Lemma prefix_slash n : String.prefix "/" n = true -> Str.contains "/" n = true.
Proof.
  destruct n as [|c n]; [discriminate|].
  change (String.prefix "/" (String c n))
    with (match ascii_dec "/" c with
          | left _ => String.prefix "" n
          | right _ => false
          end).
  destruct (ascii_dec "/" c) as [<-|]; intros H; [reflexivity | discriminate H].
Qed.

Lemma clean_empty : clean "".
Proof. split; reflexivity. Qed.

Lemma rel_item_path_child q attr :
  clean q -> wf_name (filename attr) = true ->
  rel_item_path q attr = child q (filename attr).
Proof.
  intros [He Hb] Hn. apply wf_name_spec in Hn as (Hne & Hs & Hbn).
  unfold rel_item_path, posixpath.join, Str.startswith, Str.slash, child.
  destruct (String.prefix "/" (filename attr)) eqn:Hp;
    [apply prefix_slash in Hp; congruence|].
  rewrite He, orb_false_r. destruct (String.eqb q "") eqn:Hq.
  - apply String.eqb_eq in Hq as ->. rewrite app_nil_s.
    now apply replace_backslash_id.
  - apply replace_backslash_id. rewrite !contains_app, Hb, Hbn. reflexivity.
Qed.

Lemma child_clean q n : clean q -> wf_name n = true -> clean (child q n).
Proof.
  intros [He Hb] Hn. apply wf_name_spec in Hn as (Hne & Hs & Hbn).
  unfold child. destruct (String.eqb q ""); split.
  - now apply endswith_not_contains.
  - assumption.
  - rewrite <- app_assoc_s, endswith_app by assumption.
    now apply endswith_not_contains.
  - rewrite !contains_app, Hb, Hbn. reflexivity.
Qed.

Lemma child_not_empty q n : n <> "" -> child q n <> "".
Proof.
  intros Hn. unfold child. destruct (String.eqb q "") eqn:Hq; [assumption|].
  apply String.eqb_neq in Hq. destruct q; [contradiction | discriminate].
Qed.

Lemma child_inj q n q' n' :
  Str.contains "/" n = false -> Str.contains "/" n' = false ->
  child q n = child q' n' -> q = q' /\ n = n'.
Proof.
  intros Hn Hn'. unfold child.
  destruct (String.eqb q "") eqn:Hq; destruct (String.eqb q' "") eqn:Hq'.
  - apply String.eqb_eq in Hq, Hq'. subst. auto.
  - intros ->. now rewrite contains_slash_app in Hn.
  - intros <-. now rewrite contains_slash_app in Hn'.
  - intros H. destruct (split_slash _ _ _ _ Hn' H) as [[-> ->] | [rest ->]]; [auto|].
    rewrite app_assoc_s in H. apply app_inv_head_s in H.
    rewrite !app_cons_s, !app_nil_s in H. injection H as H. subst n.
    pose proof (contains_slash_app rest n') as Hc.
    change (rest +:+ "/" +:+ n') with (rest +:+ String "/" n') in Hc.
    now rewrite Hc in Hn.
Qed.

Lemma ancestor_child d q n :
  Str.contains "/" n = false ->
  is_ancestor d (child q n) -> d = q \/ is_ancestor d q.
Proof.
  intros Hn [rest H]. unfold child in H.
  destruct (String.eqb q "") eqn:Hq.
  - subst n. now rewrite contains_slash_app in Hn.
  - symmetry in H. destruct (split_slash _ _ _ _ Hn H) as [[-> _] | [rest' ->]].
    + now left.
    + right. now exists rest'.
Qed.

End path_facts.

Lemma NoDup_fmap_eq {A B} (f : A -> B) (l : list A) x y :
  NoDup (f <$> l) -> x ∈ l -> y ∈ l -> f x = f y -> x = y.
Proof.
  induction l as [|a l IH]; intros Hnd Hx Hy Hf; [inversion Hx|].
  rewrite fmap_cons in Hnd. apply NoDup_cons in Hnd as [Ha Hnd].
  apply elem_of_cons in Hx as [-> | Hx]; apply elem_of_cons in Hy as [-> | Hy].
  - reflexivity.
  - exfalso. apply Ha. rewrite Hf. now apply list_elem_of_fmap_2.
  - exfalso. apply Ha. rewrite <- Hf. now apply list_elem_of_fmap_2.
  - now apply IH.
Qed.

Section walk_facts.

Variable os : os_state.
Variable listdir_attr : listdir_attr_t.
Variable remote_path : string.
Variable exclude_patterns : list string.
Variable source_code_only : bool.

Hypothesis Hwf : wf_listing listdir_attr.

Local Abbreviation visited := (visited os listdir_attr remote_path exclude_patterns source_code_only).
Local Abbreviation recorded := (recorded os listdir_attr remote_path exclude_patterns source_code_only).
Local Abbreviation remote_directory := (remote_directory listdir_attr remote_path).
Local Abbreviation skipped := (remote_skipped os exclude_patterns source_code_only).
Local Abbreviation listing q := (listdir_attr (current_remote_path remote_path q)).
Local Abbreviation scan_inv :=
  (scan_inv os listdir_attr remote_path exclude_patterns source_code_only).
....
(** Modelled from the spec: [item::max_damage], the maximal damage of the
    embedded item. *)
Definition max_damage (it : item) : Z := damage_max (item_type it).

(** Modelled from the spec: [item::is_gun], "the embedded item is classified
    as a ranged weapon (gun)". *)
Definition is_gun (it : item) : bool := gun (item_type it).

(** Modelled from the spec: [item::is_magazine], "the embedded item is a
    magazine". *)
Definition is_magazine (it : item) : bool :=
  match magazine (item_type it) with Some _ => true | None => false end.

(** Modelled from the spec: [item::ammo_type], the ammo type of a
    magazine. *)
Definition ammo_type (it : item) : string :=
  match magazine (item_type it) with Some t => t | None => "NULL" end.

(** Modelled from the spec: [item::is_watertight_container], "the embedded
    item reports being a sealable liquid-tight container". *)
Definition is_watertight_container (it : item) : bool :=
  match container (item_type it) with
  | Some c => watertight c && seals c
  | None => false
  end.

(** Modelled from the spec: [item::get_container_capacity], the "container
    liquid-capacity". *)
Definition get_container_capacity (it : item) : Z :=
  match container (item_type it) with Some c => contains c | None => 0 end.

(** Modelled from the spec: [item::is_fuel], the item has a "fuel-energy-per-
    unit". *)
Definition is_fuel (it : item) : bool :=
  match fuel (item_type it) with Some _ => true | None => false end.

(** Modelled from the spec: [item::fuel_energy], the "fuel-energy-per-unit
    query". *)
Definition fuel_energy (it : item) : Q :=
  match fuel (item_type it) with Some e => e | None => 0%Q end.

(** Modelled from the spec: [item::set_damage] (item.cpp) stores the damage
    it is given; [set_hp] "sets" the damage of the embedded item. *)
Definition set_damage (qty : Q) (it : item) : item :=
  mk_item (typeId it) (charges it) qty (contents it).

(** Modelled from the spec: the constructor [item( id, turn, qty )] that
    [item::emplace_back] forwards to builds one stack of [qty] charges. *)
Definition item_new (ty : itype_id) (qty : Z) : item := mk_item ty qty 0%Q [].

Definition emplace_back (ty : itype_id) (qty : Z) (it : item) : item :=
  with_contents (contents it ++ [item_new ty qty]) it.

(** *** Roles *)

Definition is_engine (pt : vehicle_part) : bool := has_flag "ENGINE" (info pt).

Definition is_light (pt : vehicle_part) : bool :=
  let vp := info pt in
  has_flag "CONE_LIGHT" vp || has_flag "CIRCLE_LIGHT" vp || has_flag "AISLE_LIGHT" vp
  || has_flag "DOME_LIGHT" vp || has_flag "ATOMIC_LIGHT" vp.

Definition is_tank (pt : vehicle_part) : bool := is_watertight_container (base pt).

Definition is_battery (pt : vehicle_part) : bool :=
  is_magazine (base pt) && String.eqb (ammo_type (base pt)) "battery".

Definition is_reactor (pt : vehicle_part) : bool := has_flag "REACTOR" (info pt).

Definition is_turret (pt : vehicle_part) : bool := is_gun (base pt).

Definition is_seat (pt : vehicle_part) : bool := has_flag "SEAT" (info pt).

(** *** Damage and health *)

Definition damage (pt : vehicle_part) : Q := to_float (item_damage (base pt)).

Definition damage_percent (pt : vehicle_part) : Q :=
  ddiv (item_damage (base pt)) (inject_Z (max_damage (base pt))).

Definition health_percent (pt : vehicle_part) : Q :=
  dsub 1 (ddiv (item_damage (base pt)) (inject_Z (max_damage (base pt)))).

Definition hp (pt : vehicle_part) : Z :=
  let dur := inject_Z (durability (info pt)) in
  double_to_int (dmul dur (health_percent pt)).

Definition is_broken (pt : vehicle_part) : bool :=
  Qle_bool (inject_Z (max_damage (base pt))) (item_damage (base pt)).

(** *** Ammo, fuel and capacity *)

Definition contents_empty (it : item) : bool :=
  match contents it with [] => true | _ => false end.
....
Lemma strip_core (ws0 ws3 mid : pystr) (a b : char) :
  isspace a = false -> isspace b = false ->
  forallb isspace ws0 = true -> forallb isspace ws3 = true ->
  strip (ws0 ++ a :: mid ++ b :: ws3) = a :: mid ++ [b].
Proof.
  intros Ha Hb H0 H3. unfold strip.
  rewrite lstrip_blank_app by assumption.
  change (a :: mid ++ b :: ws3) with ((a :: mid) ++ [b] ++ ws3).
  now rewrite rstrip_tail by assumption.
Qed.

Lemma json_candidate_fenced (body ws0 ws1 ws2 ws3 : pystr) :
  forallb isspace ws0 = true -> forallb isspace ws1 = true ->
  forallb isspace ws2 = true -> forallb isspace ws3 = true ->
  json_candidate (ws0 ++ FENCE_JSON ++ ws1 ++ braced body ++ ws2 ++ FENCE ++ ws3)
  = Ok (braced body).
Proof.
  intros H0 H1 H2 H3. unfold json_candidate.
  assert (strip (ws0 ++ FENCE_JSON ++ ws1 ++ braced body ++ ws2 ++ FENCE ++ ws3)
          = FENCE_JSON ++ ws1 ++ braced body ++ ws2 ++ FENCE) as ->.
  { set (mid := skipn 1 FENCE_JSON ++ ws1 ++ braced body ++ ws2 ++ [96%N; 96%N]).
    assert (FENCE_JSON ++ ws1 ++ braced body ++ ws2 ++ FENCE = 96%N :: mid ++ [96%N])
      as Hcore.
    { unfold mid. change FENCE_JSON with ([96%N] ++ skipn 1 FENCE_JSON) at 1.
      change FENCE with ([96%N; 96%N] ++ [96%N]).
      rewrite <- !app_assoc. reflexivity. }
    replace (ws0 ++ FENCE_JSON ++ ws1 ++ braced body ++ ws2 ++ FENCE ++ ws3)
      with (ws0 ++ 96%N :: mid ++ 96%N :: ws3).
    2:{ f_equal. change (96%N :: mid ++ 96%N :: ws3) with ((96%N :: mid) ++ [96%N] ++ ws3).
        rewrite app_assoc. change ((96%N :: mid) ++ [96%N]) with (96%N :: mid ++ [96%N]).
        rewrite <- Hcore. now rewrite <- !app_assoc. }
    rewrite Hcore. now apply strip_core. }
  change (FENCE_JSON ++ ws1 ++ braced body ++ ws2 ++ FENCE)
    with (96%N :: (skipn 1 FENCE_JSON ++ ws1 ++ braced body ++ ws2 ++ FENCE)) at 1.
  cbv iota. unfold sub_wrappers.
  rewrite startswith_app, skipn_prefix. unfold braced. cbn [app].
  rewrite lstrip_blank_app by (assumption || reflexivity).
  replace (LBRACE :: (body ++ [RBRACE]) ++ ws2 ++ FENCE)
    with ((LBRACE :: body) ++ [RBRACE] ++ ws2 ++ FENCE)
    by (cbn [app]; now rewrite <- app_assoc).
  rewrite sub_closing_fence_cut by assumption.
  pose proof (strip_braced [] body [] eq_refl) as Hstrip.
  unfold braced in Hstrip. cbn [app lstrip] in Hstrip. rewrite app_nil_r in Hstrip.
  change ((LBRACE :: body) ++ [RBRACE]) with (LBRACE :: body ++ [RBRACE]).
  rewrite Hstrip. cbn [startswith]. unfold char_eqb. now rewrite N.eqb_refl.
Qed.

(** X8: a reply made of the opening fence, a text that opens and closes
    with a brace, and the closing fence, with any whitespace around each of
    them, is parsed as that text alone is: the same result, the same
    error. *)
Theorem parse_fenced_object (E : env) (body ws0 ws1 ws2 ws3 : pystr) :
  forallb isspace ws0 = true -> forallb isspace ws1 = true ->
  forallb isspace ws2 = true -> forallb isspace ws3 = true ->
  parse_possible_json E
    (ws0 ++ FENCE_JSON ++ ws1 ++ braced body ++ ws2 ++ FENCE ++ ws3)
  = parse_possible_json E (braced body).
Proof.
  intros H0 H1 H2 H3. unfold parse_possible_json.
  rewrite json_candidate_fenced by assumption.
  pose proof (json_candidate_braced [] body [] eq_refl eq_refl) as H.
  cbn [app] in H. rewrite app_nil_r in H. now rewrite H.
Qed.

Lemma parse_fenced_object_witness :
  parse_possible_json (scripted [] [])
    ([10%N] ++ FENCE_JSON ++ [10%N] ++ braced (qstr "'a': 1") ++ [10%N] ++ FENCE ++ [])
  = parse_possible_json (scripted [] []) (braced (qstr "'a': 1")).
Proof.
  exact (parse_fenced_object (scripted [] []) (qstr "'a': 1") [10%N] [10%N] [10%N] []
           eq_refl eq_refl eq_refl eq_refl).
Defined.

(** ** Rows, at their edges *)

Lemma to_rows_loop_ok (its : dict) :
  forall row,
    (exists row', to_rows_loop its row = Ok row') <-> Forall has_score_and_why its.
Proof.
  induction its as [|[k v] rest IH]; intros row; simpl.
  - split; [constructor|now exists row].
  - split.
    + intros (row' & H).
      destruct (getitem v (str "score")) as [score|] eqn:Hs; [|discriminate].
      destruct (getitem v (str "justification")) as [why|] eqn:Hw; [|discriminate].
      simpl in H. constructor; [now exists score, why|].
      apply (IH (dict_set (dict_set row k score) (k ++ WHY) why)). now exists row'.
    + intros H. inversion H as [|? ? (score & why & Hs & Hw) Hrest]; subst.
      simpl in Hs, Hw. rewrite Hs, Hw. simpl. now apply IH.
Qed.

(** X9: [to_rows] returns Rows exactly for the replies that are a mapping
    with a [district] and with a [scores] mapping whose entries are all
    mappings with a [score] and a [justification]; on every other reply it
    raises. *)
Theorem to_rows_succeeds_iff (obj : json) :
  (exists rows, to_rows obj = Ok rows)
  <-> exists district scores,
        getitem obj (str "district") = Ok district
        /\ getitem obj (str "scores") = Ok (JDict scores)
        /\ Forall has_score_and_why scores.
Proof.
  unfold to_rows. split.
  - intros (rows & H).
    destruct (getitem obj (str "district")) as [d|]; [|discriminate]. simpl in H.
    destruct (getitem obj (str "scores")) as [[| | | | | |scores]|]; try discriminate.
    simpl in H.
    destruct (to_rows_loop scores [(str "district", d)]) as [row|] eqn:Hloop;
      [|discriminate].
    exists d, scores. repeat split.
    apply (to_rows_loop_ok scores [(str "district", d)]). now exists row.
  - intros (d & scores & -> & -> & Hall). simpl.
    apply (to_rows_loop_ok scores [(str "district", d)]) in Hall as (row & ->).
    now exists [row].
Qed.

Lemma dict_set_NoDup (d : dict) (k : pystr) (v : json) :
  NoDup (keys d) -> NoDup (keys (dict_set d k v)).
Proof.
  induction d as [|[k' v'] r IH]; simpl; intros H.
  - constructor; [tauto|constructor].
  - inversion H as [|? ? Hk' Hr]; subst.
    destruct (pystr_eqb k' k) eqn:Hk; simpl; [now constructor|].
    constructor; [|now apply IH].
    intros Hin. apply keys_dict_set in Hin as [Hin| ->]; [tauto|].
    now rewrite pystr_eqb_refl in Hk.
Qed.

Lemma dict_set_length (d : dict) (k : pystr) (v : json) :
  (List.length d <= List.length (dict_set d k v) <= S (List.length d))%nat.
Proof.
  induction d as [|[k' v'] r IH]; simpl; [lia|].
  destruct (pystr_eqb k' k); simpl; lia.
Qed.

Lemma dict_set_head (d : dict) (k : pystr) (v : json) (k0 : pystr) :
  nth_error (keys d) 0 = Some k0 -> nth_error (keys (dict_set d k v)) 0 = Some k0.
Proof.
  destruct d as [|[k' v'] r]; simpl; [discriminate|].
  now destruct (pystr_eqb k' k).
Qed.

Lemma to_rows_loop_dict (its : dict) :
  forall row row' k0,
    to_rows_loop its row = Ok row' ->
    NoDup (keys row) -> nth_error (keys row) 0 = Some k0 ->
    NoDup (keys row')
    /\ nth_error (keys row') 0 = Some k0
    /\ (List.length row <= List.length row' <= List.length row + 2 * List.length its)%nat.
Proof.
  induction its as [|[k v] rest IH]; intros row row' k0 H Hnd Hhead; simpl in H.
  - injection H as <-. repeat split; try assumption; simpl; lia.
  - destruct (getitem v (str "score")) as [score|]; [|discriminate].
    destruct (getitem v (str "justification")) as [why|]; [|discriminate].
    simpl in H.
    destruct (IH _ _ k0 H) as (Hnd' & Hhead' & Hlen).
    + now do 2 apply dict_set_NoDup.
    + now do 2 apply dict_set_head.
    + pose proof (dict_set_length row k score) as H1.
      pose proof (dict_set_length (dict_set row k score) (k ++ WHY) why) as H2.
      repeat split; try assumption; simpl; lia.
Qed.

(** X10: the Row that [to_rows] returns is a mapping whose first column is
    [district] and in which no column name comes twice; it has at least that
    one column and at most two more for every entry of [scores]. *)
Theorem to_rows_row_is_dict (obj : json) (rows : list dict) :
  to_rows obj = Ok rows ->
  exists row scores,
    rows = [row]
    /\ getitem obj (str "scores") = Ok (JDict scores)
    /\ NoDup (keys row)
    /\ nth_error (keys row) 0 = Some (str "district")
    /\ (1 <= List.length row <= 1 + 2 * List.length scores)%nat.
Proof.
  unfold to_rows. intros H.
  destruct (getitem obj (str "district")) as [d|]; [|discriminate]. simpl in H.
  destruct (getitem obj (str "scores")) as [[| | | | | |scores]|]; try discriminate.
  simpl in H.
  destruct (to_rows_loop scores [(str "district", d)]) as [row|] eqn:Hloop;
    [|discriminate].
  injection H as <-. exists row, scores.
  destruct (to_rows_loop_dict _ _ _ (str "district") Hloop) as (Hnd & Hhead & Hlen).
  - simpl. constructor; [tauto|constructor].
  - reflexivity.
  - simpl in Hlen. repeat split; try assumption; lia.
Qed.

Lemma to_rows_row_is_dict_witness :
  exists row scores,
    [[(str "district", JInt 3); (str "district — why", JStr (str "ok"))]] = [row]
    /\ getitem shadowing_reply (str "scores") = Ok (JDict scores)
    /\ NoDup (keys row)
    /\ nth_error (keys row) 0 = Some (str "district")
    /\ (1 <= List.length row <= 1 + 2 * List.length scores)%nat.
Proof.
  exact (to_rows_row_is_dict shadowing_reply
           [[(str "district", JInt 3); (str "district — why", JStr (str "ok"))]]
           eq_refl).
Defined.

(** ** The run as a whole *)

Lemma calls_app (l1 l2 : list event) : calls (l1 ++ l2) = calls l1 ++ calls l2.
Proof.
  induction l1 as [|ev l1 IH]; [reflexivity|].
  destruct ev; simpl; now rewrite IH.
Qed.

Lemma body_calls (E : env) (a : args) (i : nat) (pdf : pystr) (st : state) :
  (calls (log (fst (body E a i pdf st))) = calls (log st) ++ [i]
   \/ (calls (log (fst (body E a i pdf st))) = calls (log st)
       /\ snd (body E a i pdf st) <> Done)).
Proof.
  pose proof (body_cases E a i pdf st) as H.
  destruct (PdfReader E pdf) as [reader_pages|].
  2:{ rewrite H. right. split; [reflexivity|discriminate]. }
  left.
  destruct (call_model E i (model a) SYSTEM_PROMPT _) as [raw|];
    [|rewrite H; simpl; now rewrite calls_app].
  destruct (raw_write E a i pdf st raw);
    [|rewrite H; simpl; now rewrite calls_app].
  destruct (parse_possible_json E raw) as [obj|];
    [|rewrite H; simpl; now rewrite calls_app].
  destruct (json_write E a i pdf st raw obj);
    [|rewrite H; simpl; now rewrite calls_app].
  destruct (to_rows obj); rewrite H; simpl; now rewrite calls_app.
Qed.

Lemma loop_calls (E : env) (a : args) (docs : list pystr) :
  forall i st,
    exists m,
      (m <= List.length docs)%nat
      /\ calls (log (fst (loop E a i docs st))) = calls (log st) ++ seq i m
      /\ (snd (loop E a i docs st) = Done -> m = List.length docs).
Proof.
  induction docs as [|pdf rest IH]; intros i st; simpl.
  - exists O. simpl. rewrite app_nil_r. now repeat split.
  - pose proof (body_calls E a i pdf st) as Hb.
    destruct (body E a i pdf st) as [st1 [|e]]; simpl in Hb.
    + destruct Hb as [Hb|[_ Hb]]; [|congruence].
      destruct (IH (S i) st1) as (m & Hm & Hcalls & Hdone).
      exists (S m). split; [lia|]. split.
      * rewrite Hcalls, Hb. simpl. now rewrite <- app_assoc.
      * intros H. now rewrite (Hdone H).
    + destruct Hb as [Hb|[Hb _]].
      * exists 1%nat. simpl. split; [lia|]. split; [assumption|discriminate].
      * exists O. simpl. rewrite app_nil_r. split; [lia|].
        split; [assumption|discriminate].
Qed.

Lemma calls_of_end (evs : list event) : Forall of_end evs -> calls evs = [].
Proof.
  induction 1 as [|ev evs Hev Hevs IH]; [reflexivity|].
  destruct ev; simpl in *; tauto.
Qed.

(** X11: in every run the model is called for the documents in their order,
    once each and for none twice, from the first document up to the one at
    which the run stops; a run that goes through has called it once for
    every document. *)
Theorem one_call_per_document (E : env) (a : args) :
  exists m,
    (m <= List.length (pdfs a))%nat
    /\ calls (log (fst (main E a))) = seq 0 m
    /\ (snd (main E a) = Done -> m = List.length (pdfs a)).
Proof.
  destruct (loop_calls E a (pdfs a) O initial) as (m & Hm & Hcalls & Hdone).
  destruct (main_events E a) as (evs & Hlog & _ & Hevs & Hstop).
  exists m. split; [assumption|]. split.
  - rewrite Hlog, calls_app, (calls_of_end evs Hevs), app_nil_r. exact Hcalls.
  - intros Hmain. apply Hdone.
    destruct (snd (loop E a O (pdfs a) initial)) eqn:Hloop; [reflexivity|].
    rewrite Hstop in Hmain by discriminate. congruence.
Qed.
....
Look back at the entries above. Retype the line with "Lemma prefix_slash n", the line with "(filename attr)) eqn:Hp;", and all lines in between.

## WRITTEN SOLUTION
Lemma prefix_slash n : String.prefix "/" n = true -> Str.contains "/" n = true.
Proof.
  destruct n as [|c n]; [discriminate|].
  change (String.prefix "/" (String c n))
    with (match ascii_dec "/" c with
          | left _ => String.prefix "" n
          | right _ => false
          end).
  destruct (ascii_dec "/" c) as [<-|]; intros H; [reflexivity | discriminate H].
Qed.

Lemma clean_empty : clean "".
Proof. split; reflexivity. Qed.

Lemma rel_item_path_child q attr :
  clean q -> wf_name (filename attr) = true ->
  rel_item_path q attr = child q (filename attr).
Proof.
  intros [He Hb] Hn. apply wf_name_spec in Hn as (Hne & Hs & Hbn).
  unfold rel_item_path, posixpath.join, Str.startswith, Str.slash, child.
  destruct (String.prefix "/" (filename attr)) eqn:Hp;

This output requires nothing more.